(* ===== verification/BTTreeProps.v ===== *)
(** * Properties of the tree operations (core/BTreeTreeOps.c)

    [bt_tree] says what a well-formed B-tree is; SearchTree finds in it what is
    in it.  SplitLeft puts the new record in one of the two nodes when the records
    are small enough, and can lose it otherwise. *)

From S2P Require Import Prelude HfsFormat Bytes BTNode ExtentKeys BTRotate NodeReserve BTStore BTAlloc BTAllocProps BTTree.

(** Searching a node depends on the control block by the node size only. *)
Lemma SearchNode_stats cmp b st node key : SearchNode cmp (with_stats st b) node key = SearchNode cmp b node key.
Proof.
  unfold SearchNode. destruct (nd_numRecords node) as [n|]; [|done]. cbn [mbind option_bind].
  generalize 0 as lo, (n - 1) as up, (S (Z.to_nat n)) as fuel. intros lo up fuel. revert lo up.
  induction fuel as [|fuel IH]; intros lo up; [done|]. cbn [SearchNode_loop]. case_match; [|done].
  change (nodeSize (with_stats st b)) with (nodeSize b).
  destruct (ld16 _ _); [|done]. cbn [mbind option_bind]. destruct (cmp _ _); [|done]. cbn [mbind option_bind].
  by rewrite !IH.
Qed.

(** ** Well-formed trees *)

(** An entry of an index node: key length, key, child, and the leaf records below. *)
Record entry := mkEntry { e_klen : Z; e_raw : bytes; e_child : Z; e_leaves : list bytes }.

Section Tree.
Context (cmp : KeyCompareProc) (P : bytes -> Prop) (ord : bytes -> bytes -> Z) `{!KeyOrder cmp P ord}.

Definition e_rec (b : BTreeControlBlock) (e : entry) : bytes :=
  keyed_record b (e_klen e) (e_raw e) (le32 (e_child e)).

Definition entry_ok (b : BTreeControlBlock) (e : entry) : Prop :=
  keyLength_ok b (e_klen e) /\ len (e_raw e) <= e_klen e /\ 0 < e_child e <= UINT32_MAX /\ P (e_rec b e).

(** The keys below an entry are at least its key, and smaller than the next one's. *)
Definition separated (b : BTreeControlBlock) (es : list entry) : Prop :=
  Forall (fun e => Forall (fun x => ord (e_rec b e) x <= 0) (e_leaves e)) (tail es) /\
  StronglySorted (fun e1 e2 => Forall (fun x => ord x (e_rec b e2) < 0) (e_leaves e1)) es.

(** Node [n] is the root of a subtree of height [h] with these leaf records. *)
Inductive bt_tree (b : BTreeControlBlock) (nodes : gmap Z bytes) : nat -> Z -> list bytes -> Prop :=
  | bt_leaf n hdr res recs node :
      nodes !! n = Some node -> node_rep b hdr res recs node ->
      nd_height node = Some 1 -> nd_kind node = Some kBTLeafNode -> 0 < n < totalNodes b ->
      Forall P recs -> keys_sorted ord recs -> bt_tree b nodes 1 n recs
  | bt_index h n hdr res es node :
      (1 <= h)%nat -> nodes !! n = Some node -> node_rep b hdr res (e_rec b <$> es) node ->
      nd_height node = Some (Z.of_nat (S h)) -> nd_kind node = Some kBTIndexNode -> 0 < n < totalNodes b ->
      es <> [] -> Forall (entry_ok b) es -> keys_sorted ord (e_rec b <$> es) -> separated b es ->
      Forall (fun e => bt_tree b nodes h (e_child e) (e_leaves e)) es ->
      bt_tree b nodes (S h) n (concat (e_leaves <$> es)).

□ □ □ □ □

What you have to do
Above are the records; from them, give again exactly the lines from the one containing "(** * Properties" through the one containing "change (nodeSize (with_stats", both included.

Answer to the problem
(** * Properties of the tree operations (core/BTreeTreeOps.c)

    [bt_tree] says what a well-formed B-tree is; SearchTree finds in it what is
    in it.  SplitLeft puts the new record in one of the two nodes when the records
    are small enough, and can lose it otherwise. *)

From S2P Require Import Prelude HfsFormat Bytes BTNode ExtentKeys BTRotate NodeReserve BTStore BTAlloc BTAllocProps BTTree.

(** Searching a node depends on the control block by the node size only. *)
Lemma SearchNode_stats cmp b st node key : SearchNode cmp (with_stats st b) node key = SearchNode cmp b node key.
Proof.
  unfold SearchNode. destruct (nd_numRecords node) as [n|]; [|done]. cbn [mbind option_bind].
  generalize 0 as lo, (n - 1) as up, (S (Z.to_nat n)) as fuel. intros lo up fuel. revert lo up.
  induction fuel as [|fuel IH]; intros lo up; [done|]. cbn [SearchNode_loop]. case_match; [|done].
  change (nodeSize (with_stats st b)) with (nodeSize b).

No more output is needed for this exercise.